2) Falsches Kriterium: Ich verfolge die fachwissenschaftliche Diskussion zu den Ursachen des Klimawandels seit Langem. Nach meiner Wahrnehmung besteht der aktuelle Dissens nicht so sehr darin, ob der Mensch irgendeinen Anteil daran habe, sondern vielmehr, wie groß dieser sei – und ob eine menschgemachte Erderwärmung (AGW) nur den CO2-Eintrag oder auch den urbanen Wärmeinseleffekt (UHI) umfasst. Heute wie früher schätzen zahlreiche Fachwissenschaftler den Anteil der menschgemachten Erderwärmung auf deutlich unter 50%. Das sind die so genannten Skeptiker.
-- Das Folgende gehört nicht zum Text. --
(** C3, as the code has it: when the records that were collected are well
    formed and one chunk of the chunk list has no record for a name, the
    allocation still returns; it leaves the count of that chunk at 0 and
    gives exactly the result it gives when the chunk reports zero
    objects.  No missing chunk is reported. *)
Theorem missing_chunk_counts_as_zero
        (hdf5names : list string) (chunk_list : list Z)
        (results : list (list cc_info)) (c : Z) (h : string) :
  chunk_list <> [] ->
  Forall (wf_info hdf5names chunk_list) (results_as_list results) ->
  In c chunk_list -> In h hdf5names ->
  (forall v, ~ In (c, h, v) (results_as_list results)) ->
  exists a counts idx,
    allocate hdf5names chunk_list (make_translator chunk_list)
             (results_as_list results) = Ok a /\
    sget (nb_cc_dict a) h = Ok counts /\
    Dict.get Z.eqb (make_translator chunk_list) c = Ok idx /\
    nth idx counts 0 = 0 /\
    allocate hdf5names chunk_list (make_translator chunk_list)
             (results_as_list (results ++ [[(c, h, 0)]])) = Ok a.
Proof.
intros Hne Hwf Hc Hh Habs.
destruct (allocate_ok hdf5names chunk_list _ Hne Hwf) as (a & Ha).
destruct (allocate_inv _ _ _ _ _ Ha) as [Hct _].
destruct (count_table_absent _ _ _ _ _ _ Hct Hc Hh Habs)
  as [(counts & idx & Ec & Ei & Hz) Hct'].
exists a, counts, idx. repeat split; auto.
unfold results_as_list. rewrite concat_app.
change (concat [[(c, h, 0)]]) with [(c, h, 0)].
unfold allocate in *. unfold results_as_list in *.
rewrite Hct'. now rewrite Hct in Ha.
Qed.

Lemma missing_chunk_counts_as_zero_witness :
  Forall (wf_info ["sj"] [0; 1]) (results_as_list [[(0, "sj", 3)]]) /\
  (forall v, ~ In (1, "sj", v) (results_as_list [[(0, "sj", 3)]])) /\
  exists a counts idx,
    allocate ["sj"] [0; 1] (make_translator [0; 1])
             (results_as_list [[(0, "sj", 3)]]) = Ok a /\
    sget (nb_cc_dict a) "sj" = Ok counts /\
    Dict.get Z.eqb (make_translator [0; 1]) 1 = Ok idx /\
    nth idx counts 0 = 0 /\
    allocate ["sj"] [0; 1] (make_translator [0; 1])
             (results_as_list ([[(0, "sj", 3)]]
                                 ++ [[(1, "sj", 0)]])) = Ok a.
Proof.
assert (Hwf : Forall (wf_info ["sj"] [0; 1])
                     (results_as_list [[(0, "sj", 3)]])).
{ constructor; [|constructor]. split; simpl; tauto. }
assert (Habs : forall v, ~ In (1, "sj", v) (results_as_list [[(0, "sj", 3)]])).
{ intros v [H|[]]. discriminate. }
split; [exact Hwf|]. split; [exact Habs|].
apply (missing_chunk_counts_as_zero
         ["sj"] [0; 1] [[(0, "sj", 3)]] 1 "sj").
- discriminate.
- exact Hwf.
- simpl; tauto.
- simpl; tauto.
- exact Habs.
Defined.

(** C3 as stated fails: with the result of chunk 1 absent, the allocation
    goes ahead and chunk 1 gets the count 0 and a base of its own. *)
Lemma missing_chunk_not_reported :
  (forall v, ~ In (1, "sj", v)
                  (results_as_list [[(0, "sj", 3)]])) /\
  allocate ["sj"] [0; 1] (make_translator [0; 1])
           (results_as_list [[(0, "sj", 3)]]) =
    Ok {| nb_cc_dict := [("sj", [3; 0])];
          max_nb_dict := [("sj", [0; 3])];
          max_labels := [("sj", 3)] |}.
Proof.
split; [intros v [H|[]]; discriminate | reflexivity].
Qed.

End AllocationSpec.

(** * Properties of objectextraction.py: the merge list *)

Module MergeListSpec.
Import Np ObjectExtraction GraphFacts MergeFacts MergeNamesFacts.

Local Abbreviation sget := (Dict.get String.eqb).

Lemma ids_within_weaken (lo lo' m : Z) (es : list (Z * Z)) :
  lo' <= lo -> ids_within lo m es -> ids_within lo' m es.
Proof.
intros Hlo Hes a b Hab. destruct (Hes a b Hab). lia.
Qed.

Lemma merge_input_ok_weaken (sl : list (string * list (Z * Z)))
      (mls : list (string * Z)) (h : string) :
  merge_input_ok 1 sl mls h -> merge_input_ok 0 sl mls h.
Proof.
intros (es & m & E1 & E2 & Hids). exists es, m.
split; [assumption|]. split; [assumption|].
apply (ids_within_weaken 1); [lia | assumption].
Qed.

Lemma ids_within_Permutation (lo m : Z) (es es' : list (Z * Z)) :
  Permutation es es' -> ids_within lo m es -> ids_within lo m es'.
Proof.
intros HP Hes a b Hab. apply Hes.
apply (Permutation_in _ (Permutation_sym HP) Hab).
Qed.

(** C1, as the code has it: for every iteration order of the hash
    containers, every stitch list over ids between 1 and [max_label] gets a
    remap that sends all members of a connected component of the edge graph
    to one common id, which is itself a member of that component (the first
    id of the component's set in iteration order); every id that appears in
    no edge, background 0 included, is sent to itself; and under any
    permutation of the stitch list the same ids share a target. *)
Theorem merge_list_maps_components
        (set_iter : list Z -> list Z) (hdf5names : list string)
        (stitch_list : list (string * list (Z * Z)))
        (max_labels : list (string * Z)) :
  set_iter_ok set_iter ->
  Forall (merge_input_ok 1 stitch_list max_labels) hdf5names ->
  exists merge_dict merge_list_dict,
    make_merge_list set_iter hdf5names stitch_list max_labels
      = Ok (merge_dict, merge_list_dict) /\
    forall h es m,
      In h hdf5names -> sget stitch_list h = Ok es -> sget max_labels h = Ok m ->
      exists ml,
        sget merge_list_dict h = Ok ml /\
        (forall x y, 0 <= x <= m -> 0 <= y <= m -> connected es x y ->
                     remap ml x = remap ml y) /\
        (forall x, 0 <= x <= m -> connected es x (remap ml x)) /\
        (forall x, 0 <= x <= m -> ~ mentioned es x -> remap ml x = x) /\
        (0 <= m -> remap ml 0 = 0) /\
        (forall stitch_list' es',
            sget stitch_list' h = Ok es' -> Permutation es es' ->
            Forall (merge_input_ok 1 stitch_list' max_labels) hdf5names ->
            exists merge_dict' merge_list_dict' ml',
              make_merge_list set_iter hdf5names stitch_list' max_labels
                = Ok (merge_dict', merge_list_dict') /\
              sget merge_list_dict' h = Ok ml' /\
              forall x y, 0 <= x <= m -> 0 <= y <= m ->
                          (remap ml x = remap ml y <->
                           remap ml' x = remap ml' y)).
Proof.
intros Hiter Hall.
assert (Hall0 : Forall (merge_input_ok 0 stitch_list max_labels) hdf5names).
{ rewrite Forall_forall in *. intros h Hh. apply merge_input_ok_weaken; auto. }
destruct (make_merge_list_spec set_iter hdf5names stitch_list max_labels
                               Hiter Hall0) as (mdd & mld & E & Hentry).
exists mdd, mld. split; [assumption|].
intros h es m Hh Es Em.
destruct (Hentry h es m Hh Es Em) as (md & ml & Eml & _ & Eget).
assert (Hids : ids_within 1 m es).
{ rewrite Forall_forall in Hall.
  destruct (Hall h Hh) as (es0 & m0 & E1 & E2 & Hids).
  assert (es0 = es) by congruence. assert (m0 = m) by congruence.
  now subst. }
destruct (merge_list_spec set_iter Hiter es m
            (ids_within_weaken 1 0 m es ltac:(lia) Hids))
  as (md1 & ml1 & Eml1 & _ & Hconn & Hiff & Hself).
assert (ml1 = ml) by congruence. subst ml1.
exists ml. split; [assumption|].
split; [intros x y Hx Hy Hxy; now apply Hiff|].
split; [intros x Hx; now apply Hconn|].
split; [assumption|].
split.
{ intros Hm. apply Hself; [lia|].
  intros Hmen. pose proof (mentioned_within 1 m es 0 Hids Hmen). lia. }
intros sl' es' Es' HP Hall'.
assert (Hall0' : Forall (merge_input_ok 0 sl' max_labels) hdf5names).
{ rewrite Forall_forall in *. intros h' Hh'. apply merge_input_ok_weaken; auto. }
destruct (make_merge_list_spec set_iter hdf5names sl' max_labels Hiter Hall0')
  as (mdd' & mld' & E' & Hentry').
destruct (Hentry' h es' m Hh Es' Em) as (md' & ml' & Eml' & _ & Eget').
exists mdd', mld', ml'. split; [assumption|]. split; [assumption|].
assert (Hids' : ids_within 0 m es').
{ apply (ids_within_Permutation 0 m es es' HP).
  apply (ids_within_weaken 1); [lia | assumption]. }
destruct (merge_list_spec set_iter Hiter es' m Hids')
  as (md2 & ml2 & Eml2 & _ & _ & Hiff' & _).
assert (ml2 = ml') by congruence. subst ml2.
intros x y Hx Hy. rewrite <- (Hiff x y Hx Hy), <- (Hiff' x y Hx Hy).
split; intros H.
- now apply (connected_Permutation es es').
- apply (connected_Permutation es' es); [now apply Permutation_sym | assumption].
Qed.

Lemma merge_list_maps_components_witness :
  set_iter_ok hash_order /\
  Forall (merge_input_ok 1 [("sj", [(1, 8); (2, 3); (3, 4)])] [("sj", 9)])
         ["sj"] /\
  exists merge_dict merge_list_dict ml,
    make_merge_list hash_order ["sj"] [("sj", [(1, 8); (2, 3); (3, 4)])]
                    [("sj", 9)]
      = Ok (merge_dict, merge_list_dict) /\
    sget merge_list_dict "sj" = Ok ml /\
    (forall x y, 0 <= x <= 9 -> 0 <= y <= 9 ->
                 connected [(1, 8); (2, 3); (3, 4)] x y ->
                 remap ml x = remap ml y) /\
    (forall x, 0 <= x <= 9 ->
               connected [(1, 8); (2, 3); (3, 4)] x (remap ml x)) /\
    (forall x, 0 <= x <= 9 -> ~ mentioned [(1, 8); (2, 3); (3, 4)] x ->
               remap ml x = x).
Proof.
assert (Hin : Forall (merge_input_ok 1 [("sj", [(1, 8); (2, 3); (3, 4)])]
                                     [("sj", 9)]) ["sj"]).
{ constructor; [|constructor].
  exists [(1, 8); (2, 3); (3, 4)], 9.
  split; [reflexivity|]. split; [reflexivity|].
  intros a b [H|[H|[H|[]]]]; injection H as <- <-; lia. }
split; [exact hash_order_ok|]. split; [exact Hin|].
destruct (merge_list_maps_components
            hash_order ["sj"] [("sj", [(1, 8); (2, 3); (3, 4)])] [("sj", 9)]
            hash_order_ok Hin)
  as (md & mld & E & Hentry).
destruct (Hentry "sj" [(1, 8); (2, 3); (3, 4)] 9)
  as (ml & Eml & H1 & H2 & H3 & _); [simpl; tauto | reflexivity | reflexivity|].
exists md, mld, ml. repeat split; assumption.
Defined.

(** The merge list of that input: 1 and 8 share the target 8; 2, 3 and 4
    share the target 2; the other ids keep themselves. *)
Example merge_list_example :
  make_merge_list hash_order ["sj"] [("sj", [(1, 8); (2, 3); (3, 4)])]
                  [("sj", 9)]
    = Ok ([("sj", [(8, 8); (1, 8); (2, 2); (3, 2); (4, 2)])],
          [("sj", [0; 8; 2; 2; 2; 5; 6; 7; 8; 9])]).
Proof. reflexivity. Qed.
(** C10. On every invocation [mocap_set_action] first snaps each welded
    target to the pose of its body and then adds the position delta: the
    target's position afterwards is the body's position plus the delta and
    its orientation the body's, whatever pose the target had before. *)
Theorem mocap_set_action_snaps (sim : Sim) (action : list float) :
  sim_shapes sim → (0 < nmocap (model sim))%nat →
  (nmocap (model sim) * 7 ≤ length action)%nat →
  welds_have_target EQ_WELD (model sim) →
  ∃ sim',
    mocap_set_action EQ_WELD sim action = Ok sim' ∧
    (∀ l1 o1 o2 l2 id body,
       constraints (model sim) = l1 ++ (EQ_WELD, o1, o2) :: l2 →
       resolves (model sim) o1 o2 id body →
       not_resolved_in EQ_WELD (model sim) l2 id →
       ∃ p q dl,
         body_xpos (data sim) !! Z.to_nat body = Some p ∧
         body_xquat (data sim) !! Z.to_nat body = Some q ∧
         pos_delta (nmocap (model sim)) action !! Z.to_nat id = Some dl ∧
         mocap_pos (data sim') !! Z.to_nat id = Some (vec3_add p dl) ∧
         mocap_quat (data sim') !! Z.to_nat id = Some q) ∧
    (∀ sim0 l1 o1 o2 l2 id body,
       model sim0 = model sim →
       body_xpos (data sim0) = body_xpos (data sim) →
       body_xquat (data sim0) = body_xquat (data sim) →
       sim_shapes sim0 →
       constraints (model sim) = l1 ++ (EQ_WELD, o1, o2) :: l2 →
       resolves (model sim) o1 o2 id body →
       not_resolved_in EQ_WELD (model sim) l2 id →
       ∃ sim0',
         mocap_set_action EQ_WELD sim0 action = Ok sim0' ∧
         mocap_pos (data sim0') !! Z.to_nat id
         = mocap_pos (data sim') !! Z.to_nat id ∧
         mocap_quat (data sim0') !! Z.to_nat id
         = mocap_quat (data sim') !! Z.to_nat id).
Proof.
  intros Hs Hn Hlen Ht.
  destruct (mocap_set_action_Ok sim action Hs Hn Hlen Ht) as (sim1 & _ & Hrun).
  eexists. split; [exact Hrun|]. split.
  - intros l1 o1 o2 l2 id body Hl Hr Hlater.
    by eapply mocap_set_action_welded.
  - intros sim0 l1 o1 o2 l2 id body Hm Hbp Hbq Hs0 Hl Hr Hlater.
    destruct (mocap_set_action_Ok sim0 action) as (sim2 & _ & Hrun0);
      rewrite ?Hm; try done.
    eexists. split; [exact Hrun0|].
    destruct (mocap_set_action_welded sim _ action l1 l2 o1 o2 id body
                Hs Hn Hlen Hrun Hl Hr Hlater)
      as (p & q & dl & Hp & Hq & Hdl & -> & ->).
    rewrite <- Hm in Hn, Hlen, Hl, Hr, Hlater, Hdl.
    rewrite <- Hbp in Hp. rewrite <- Hbq in Hq.
    destruct (mocap_set_action_welded sim0 _ action l1 l2 o1 o2 id body
                Hs0 Hn Hlen Hrun0 Hl Hr Hlater)
      as (p' & q' & dl' & Hp' & Hq' & Hdl' & -> & ->).
    by simplify_eq.
Qed.


End MocapTheorems.

(** ** [_set_action] *)

(** C4. The action encoder: a 4-vector [[dx, dy, dz, grip]] becomes the
    9-vector [[0.05*dx, 0.05*dy, 0.05*dz, 1, 0, 1, 0, grip, grip]], which is
    what [ctrl_set_action] and then [mocap_set_action] receive; an action of
    any other length fails the assertion. *)
Theorem _set_action_encode_spec :
  (∀ dx dy dz grip : float,
     _set_action_encode [dx; dy; dz; grip]
     = Ok [0.05 * dx; 0.05 * dy; 0.05 * dz; 1; 0; 1; 0; grip; grip]%float) ∧
  (∀ action : list float,
     length action ≠ 4%nat →
     _set_action_encode action = Raise AssertionError) ∧
  (∀ (EQ_WELD : Z) (sim : Sim) (action : list float),
     _set_action EQ_WELD sim action
     = command ← _set_action_encode action;
       sim' ← ctrl_set_action sim command;
       mocap_set_action EQ_WELD sim' command).
Proof.
  split_and!.
  - intros dx dy dz grip. unfold _set_action_encode. simpl.
    by rewrite !(float_mul_comm 0.05).
  - intros action Hlen.
    by destruct action as [|? [|? [|? [|? [|? ?]]]]].
  - done.
Qed.

(** ** [_get_reward_n_score] *)

(** C8. The reward hook: [KitchenV0] raises [NotImplementedError];
    [KitchenTaskRelaxV1] returns, for every observation dictionary, the
    breakdown whose [true_reward], [bonus] and [r_total] are zero, with
    score zero. *)
Theorem _get_reward_n_score_spec (obs_dict : option ObsDict) :
  _get_reward_n_score KitchenV0 obs_dict = Raise NotImplementedError ∧
  ∃ reward_dict,
    _get_reward_n_score KitchenTaskRelaxV1 obs_dict = Ok (reward_dict, 0%float) ∧
    reward_dict !! "true_reward" = Some 0%float ∧
    reward_dict !! "bonus" = Some 0%float ∧
    reward_dict !! "r_total" = Some 0%float ∧
    dom reward_dict = ({["true_reward"; "bonus"; "r_total"]} : gset string).
Proof.
  split; [done|]. exists reward_dict_relax. split; [done|].
  unfold reward_dict_relax. split_and!.
  - rewrite lookup_insert_ne by done. rewrite lookup_insert_ne by done.
    apply lookup_insert_eq.
  - rewrite lookup_insert_ne by done. apply lookup_insert_eq.
  - apply lookup_insert_eq.
  - rewrite !dom_insert_L, dom_empty_L. set_solver.
Qed.

(** ** [step] and [_get_obs] *)

Lemma np_broadcast_length (f g : float → float → float) (a a' b b' : list float) :
  length a = length a' → length b = length b' →
  match np_broadcast f a b, np_broadcast g a' b' with
  | Ok r, Ok r' => length r = length r'
  | Raise e, Raise e' => e = e'
  | _, _ => False
  end.
Proof.
  intros Ha Hb. unfold np_broadcast. rewrite <- Ha, <- Hb.
  destruct (Nat.eqb (length a) (length b)) eqn:E.
  - apply Nat.eqb_eq in E. rewrite !length_zip_with. lia.
  - destruct a as [|x [|? ?]], a' as [|x' [|? ?]]; simpl in Ha; try lia;
      destruct b as [|y [|? ?]], b' as [|y' [|? ?]]; simpl in Hb; try lia;
      simpl; rewrite ?length_map; try done.
Qed.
Man wird ihre Arbeiten mit Powells Methoden aber nicht auffinden, da sie nicht plump „reject“ schreiben (z.B. 2015) oder gleich am Titel erkennbar sind (2019). Auch hierfür stellt Laurenz, Lüdecke & Lüning (2019) ein Beispiel dar.

3) Publication Bias: Aufgrund von Berichten skeptischer Klimawissenschaftler über gezielte Mittelkürzungen und Stellenstreichungen bis hin zum Verlust der eigenen Stelle ist zu vermuten, dass es im Peer-Review-System einen Publikationsbias gibt: Skeptische Ansätze haben es heutzutage ungleich schwerer, es in die Fachjournale zu schaffen. Das führt zu einer systematischen Unterrepräsentation in Datenbanken, gerade wenn man, wie Powell, die Stichprobe auf wenige Monate in 2019 beschränkt.

Es ist also nicht, wie die FAZ schreibt: „Mehr Einigkeit geht nicht. Mathematisch mag das korrekt sein, doch der politische Mehrwert – und der ist entscheidend – bleibt abzuwarten.“ Nein, schon methodisch-statistisch ist hier überhaupt nichts korrekt.

Die Tatsache, dass eine methodisch so unzulängliche Studie überhaupt in einem begutachteten Fachblatt erscheint, zeigt außerdem, wie niedrig die Hürden hier inzwischen sind, so lange die Botschaft ideologisch stimmt (und liefert direkt Evidenz für den obigen Punkt 3).

[1] Hier Powell 2019_Scientists Reach 100% Consensus on Anthropogenic Global Warming PowelSearchClimateChange2 PowellSearchGlobalWarming PowellSearchGlobalWarming

[2] Laurenz, L., Lüdecke, H.-J. & Lüning, S. (2019): Influence of solar activity on European rainfall. J. Atmospheric and Solar-Terrestrial Physics, 185: 29-42, 2019. Das Supplement der Arbeit, welches zusätzliche Ergebnisse enthält (hier).